# WHAT YOU WILL DO:
Please quote exactly the lines below from the line containing "destruct (decide (id" to the line containing "m; [done|]. csimpl.", both lines included, and nothing else.

# SOURCE MATERIAL:
(* ===== verification/SchedulerSafety.v ===== *)
(** The invariant of the encoding scheduler: its counters, bounds and identifiers
    are exact, work never waits for a free place, and every unanswered request
    is held by the queues, an active job or an answer on its way. *)

From S2P Require Import Prelude Model Delta GraphView History Lineage Cache.
From S2P Require Import Publication Runtime Wire Scheduler.

#[local] Open Scope N_scope.

Section scheduler.
Context {Work : Type} (run : Work → Result EncodedGraphBody GraphEncodingError).
Notation QueuedJob := (@QueuedJob Work).
Notation SchedulerState := (@SchedulerState Work).
Notation SchedulerWorld := (@SchedulerWorld Work).
Notation SchedulerEvent := (@SchedulerEvent Work).
Implicit Types (s : SchedulerState) (w : SchedulerWorld) (job : QueuedJob) (jobs : list QueuedJob).

(** * The locked state *)

Definition queued s : list QueuedJob := priority_queue s ++ historical_queue s.
Definition active_of job : ActiveJob := MkActiveJob (qj_class job) (qj_completion job).
Definition count_historical (m : gmap N ActiveJob) : N :=
  N.of_nat (size (filter (λ p, ac_class p.2 = Historical) m)).

Record state_wf s : Prop := {
  wf_total : active_total s = N.of_nat (size (active s));
  wf_historical : active_historical s = count_historical (active s);
  wf_max : active_total s ≤ MAX_GRAPH_ENCODING_JOBS;
  wf_historical_max : active_historical s ≤ MAX_HISTORICAL_ENCODING_JOBS;
  wf_occupancy : queue_occupancy s ≤ MAX_QUEUED_GRAPH_ENCODING_JOBS;
  wf_priority : Forall (λ job, qj_class job = Priority) (priority_queue s);
  wf_historicals : Forall (λ job, qj_class job = Historical) (historical_queue s);
  wf_ids : NoDup (qj_id <$> queued s);
  wf_queued job : job ∈ queued s → active s !! qj_id job = None ∧ qj_id job ∉ reservations s ∧ qj_id job ≤ next_id s;
  wf_reserved id : id ∈ reservations s → active s !! id = None ∧ id ≤ next_id s;
  wf_active id a : active s !! id = Some a → id ≤ next_id s;
  wf_closed : accepting s = false → reservations s = ∅ ∧ queued s = [];
  wf_next : next_id s ≤ U64_MAX
}.

(** No queued job could start. *)
Record busy s : Prop := {
  by_priority : priority_queue s ≠ [] → active_total s = MAX_GRAPH_ENCODING_JOBS;
  by_historical : historical_queue s ≠ [] →
    active_total s = MAX_GRAPH_ENCODING_JOBS ∨ active_historical s = MAX_HISTORICAL_ENCODING_JOBS
}.

Definition insert_jobs {A} (f : QueuedJob → A) jobs (m : gmap N A) : gmap N A :=
  foldl (λ m job, <[qj_id job := f job]> m) m jobs.

Lemma lookup_insert_jobs {A} (f : QueuedJob → A) jobs m id x :
  insert_jobs f jobs m !! id = Some x →
  (∃ job, job ∈ jobs ∧ qj_id job = id ∧ x = f job) ∨ (m !! id = Some x ∧ id ∉ qj_id <$> jobs).
Proof.
  unfold insert_jobs. revert m. induction jobs as [|job jobs IH]; intros m; simpl; [intros; right; by split; [|inversion 1]|].
  intros [(j & Hj & <- & ->)|[Hm Hid]]%IH; [left; exists j; split; [by right|done]|].
  destruct (decide (id = qj_id job)) as [->|Hne].
  - rewrite lookup_insert_eq in Hm. injection Hm as <-. left. exists job. split; [by left|done].
  - rewrite lookup_insert_ne in Hm by done. right. split; [done|]. rewrite elem_of_cons. tauto.
Qed.

Lemma lookup_insert_jobs_old {A} (f : QueuedJob → A) jobs m id :
  id ∉ qj_id <$> jobs → insert_jobs f jobs m !! id = m !! id.
Proof.
  unfold insert_jobs. revert m. induction jobs as [|job jobs IH]; intros m; [done|]. csimpl.
  intros [Hne Hin]%not_elem_of_cons. rewrite IH by done. by rewrite lookup_insert_ne.
Qed.

Lemma lookup_insert_jobs_new {A} (f : QueuedJob → A) jobs m job :
  NoDup (qj_id <$> jobs) → job ∈ jobs → insert_jobs f jobs m !! qj_id job = Some (f job).
Proof.
  unfold insert_jobs. revert m. induction jobs as [|j jobs IH]; intros m; csimpl; [by intros _ ?%not_elem_of_nil|].
  intros [Hnew Hnd]%NoDup_cons [->|Hin]%elem_of_cons; [|by apply IH].
  fold (insert_jobs f jobs (<[qj_id j:=f j]> m)). by rewrite lookup_insert_jobs_old, lookup_insert_eq.
Qed.

Lemma count_historical_insert m id a : m !! id = None →
  count_historical (<[id := a]> m) = count_historical m + (if decide (ac_class a = Historical) then 1 else 0).
Proof.
  intros Hm. unfold count_historical. rewrite map_filter_insert. simpl. case_decide.
  - rewrite map_size_insert_None by (rewrite map_lookup_filter_None; by left). lia.
  - rewrite delete_id by done. lia.
Qed.
Lemma count_historical_delete m id a : m !! id = Some a →
  count_historical m = count_historical (delete id m) + (if decide (ac_class a = Historical) then 1 else 0).
Proof.
  intros Hm. rewrite <-(insert_delete_id m id a Hm) at 1. apply count_historical_insert, lookup_delete_eq.
Qed.

Lemma can_start_spec c s : can_start c s = true ↔
  active_total s < MAX_GRAPH_ENCODING_JOBS ∧ (c = Historical → active_historical s < MAX_HISTORICAL_ENCODING_JOBS).
Proof.
  unfold can_start. rewrite andb_true_iff, orb_true_iff, bool_decide_eq_true, !N.ltb_lt. destruct c; naive_solver.
Qed.

(** Starting a job that is not queued. *)
Definition started job s : SchedulerState :=
  MkSchedulerState (accepting s) (next_id s) (reservations s) (priority_queue s) (historical_queue s)
    (<[qj_id job := active_of job]> (active s)) (active_total s + 1)
    (active_historical s + (if decide (qj_class job = Historical) then 1 else 0)).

# FINAL ANSWER:
  destruct (decide (id = qj_id job)) as [->|Hne].
  - rewrite lookup_insert_eq in Hm. injection Hm as <-. left. exists job. split; [by left|done].
  - rewrite lookup_insert_ne in Hm by done. right. split; [done|]. rewrite elem_of_cons. tauto.
Qed.

Lemma lookup_insert_jobs_old {A} (f : QueuedJob → A) jobs m id :
  id ∉ qj_id <$> jobs → insert_jobs f jobs m !! id = m !! id.
Proof.
  unfold insert_jobs. revert m. induction jobs as [|job jobs IH]; intros m; [done|]. csimpl.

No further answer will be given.